[Stored dataset items]
(** * BMS watcher: the task watch orchestrator

    A shallow embedding of [server/watcherManager.js] (the [WatcherManager]
    class), of the parts of [server/watcher.js] the manager drives, of the
    task routes of [server/index.js] and of [server/storage.js].

    JavaScript runs one callback at a time.  An [async] function runs until
    an [await] on a browser operation or a timer, hands control back, and is
    resumed later.  The model follows that: every piece of code between two
    suspension points is one function on the manager state, a suspended
    function is a [Cont] value kept in [pending], and the event loop is the
    function [step], whose labels are the things that can happen next (a
    request, a timer, a detector signal, the resumption of a pending
    continuation with the outcome of what it waited for).

    Task and watcher objects are shared by reference in the source (the
    [tasks] array, the closure of every monitor, every suspended function),
    so they live in two heaps, [theap] and [wheap], and everything else
    holds indices into them.  Browsers and their contexts are numbered
    as they are opened; [this.browser] names one browser, and each start
    made while there is none launches its own.  Logging and the alarm
    sound of the server are not modelled.  The outer [catch] branches of
    [stopTask], [deleteTask] and [reloadTask] have no counterpart: what
    they guard
    ([Watcher.stop], [_saveTasksToFileImmediate], [_broadcast],
    [stopAllWatchers], [restartAllWatchers]) catches its own errors. *)

From Stdlib Require Import String Ascii List ZArith NArith Lia Bool
  DecimalString.
From stdpp Require Import base list strings gmap.

Local Open Scope string_scope.
Local Open Scope list_scope.

(** ** JavaScript values of the fields *)

(** A string-valued field that may be [null] or missing. *)
Definition truthy (x : option string) : bool :=
  match x with
  | Some v => negb (String.eqb v "")
  | None => false
  end.

(** [x || null] *)
Definition orNull (x : option string) : option string :=
  if truthy x then x else None.

(** [a || b] on such fields. *)
Definition orElse (a b : option string) : option string :=
  if truthy a then a else b.

(** Decimal rendering of a number inside a template string. *)
Definition dec (n : N) : string := NilZero.string_of_uint (N.to_uint n).

(** ** Tasks, watchers, events *)

(** The persisted fields of a task: everything but the live [watcher]. *)
Record TaskData := mkTaskData {
  id : string;
  location : option string;
  cinemaName : option string;
  cinemaUrl : option string;
  identifier : string;
  status : string;
  createdAt : N;
  href : option string;
  foundHref : option string;
  bookingSettings : option string
}.

(** A task object; [watcher] is a reference into the watcher heap. *)
Record Task := mkTask {
  data : TaskData;
  watcher : option nat
}.

(** The fields of a [Watcher] (watcher.js) the manager reads or resets.
    [page] stands for the pair page/context, which are set and cleared
    together; its value names the browser context. *)
Record Watcher := mkWatcher {
  running : bool;
  found : bool;
  w_foundHref : option string;
  page : option nat;
  reloadTimer : bool;
  rotateTimer : bool
}.

#[global] Instance TaskData_eq_dec : EqDecision TaskData.
Proof. solve_decision. Defined.

Definition set_status (v : string) (d : TaskData) : TaskData :=
  {| id := id d; location := location d; cinemaName := cinemaName d;
     cinemaUrl := cinemaUrl d; identifier := identifier d; status := v;
     createdAt := createdAt d; href := href d; foundHref := foundHref d;
     bookingSettings := bookingSettings d |}.

Definition set_foundHref (v : option string) (d : TaskData) : TaskData :=
  {| id := id d; location := location d; cinemaName := cinemaName d;
     cinemaUrl := cinemaUrl d; identifier := identifier d; status := status d;
     createdAt := createdAt d; href := href d; foundHref := v;
     bookingSettings := bookingSettings d |}.

Definition on_data (f : TaskData -> TaskData) (t : Task) : Task :=
  {| data := f (data t); watcher := watcher t |}.

Definition set_watcher (v : option nat) (t : Task) : Task :=
  {| data := data t; watcher := v |}.

(** [safeTaskView]: the projection handed to clients.  The [watcher] handle
    is not part of it. *)
Definition safeTaskView (task : Task) : TaskData :=
  let d := data task in
  {| id := id d; location := location d; cinemaName := cinemaName d;
     cinemaUrl := cinemaUrl d; identifier := identifier d; status := status d;
     createdAt := createdAt d; href := orNull (href d);
     foundHref := orNull (foundHref d);
     bookingSettings := orNull (bookingSettings d) |}.

(** The objects passed to [_broadcast]. *)
Inductive Event :=
| EvTaskCreated (task : TaskData)
| EvTaskStarted (task : TaskData)
| EvTaskError (tid : string) (message : string)
| EvStopped (tid : string) (task : TaskData)
| EvDeleted (tid : string)
| EvReloaded (tid : string) (task : TaskData)
| EvFound (task : TaskData)
| EvAlarmStarted (tid : string) (ident : string)
| EvResumed (tid : string) (task : TaskData).

(** What a caller of the manager gets back. *)
Inductive Reply :=
| HttpCreated (tid : string)          (* POST /api/tasks: { ok: true, id } *)
| HttpBadRequest (message : string)   (* POST /api/tasks: status 400 *)
| StopReturned (tid : string) (ok : bool)
| DeleteReturned (tid : string) (ok : bool)
| ReloadReturned (tid : string) (ok : bool)
| ShutdownReturned.

(** The effects of the manager that leave the process, in order. *)
Inductive Obs :=
| Broadcast (e : Event)
| Automation (t : nat)                          (* bookingAutomationFn(task) *)
| FsWrite (path : string) (json : list TaskData) (* fs.writeFileSync *)
| Returned (r : Reply).
(** What changes the server and the store once the server is constructed:
    the watch goroutine handles an event, or an [Activate] call returns.
    [GetState] changes nothing. *)
Inductive server_step
  : apiServer * gmap string EnterpriseRecord ->
    apiServer * gmap string EnterpriseRecord -> Prop :=
| step_event a store ev :
    server_step (a, store) (flow_server (handle_event L a ev), store)
| step_Activate now commit a store req resp a' store' :
    Activate L now commit a store req = Ret (resp, (a', store')) ->
    server_step (a, store) (a', store').

(** The cache holds a [time.Time]. *)
Definition holds_time (a : apiServer) : Prop :=
  exists t, enterpriseExpiry a = Some (atomic.of_Time t).

End Steps.

(** The expiry of a record that decodes. *)
Definition decodes (L : Lib) (record : EnterpriseRecord) (expiry : Time) : Prop :=
  types.TimestampFromProto (Timestamp_String L) (Expires record) = (expiry, None).

(** ** A stub of the libraries

    Enough of each library function to run the server on a handful of
    activation codes: the decoders are tables over the strings below, and
    a signature is accepted when the digest is that of the token it
    names. *)
Module Demo.

Definition string_of_Z (z : Z) : string := NilZero.string_of_int (Z.to_int z).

• Activity: Every line in the data above that includes the word "Prop" should be copied.

• Result:
    apiServer * gmap string EnterpriseRecord -> Prop :=
Definition holds_time (a : apiServer) : Prop :=
Definition decodes (L : Lib) (record : EnterpriseRecord) (expiry : Time) : Prop :=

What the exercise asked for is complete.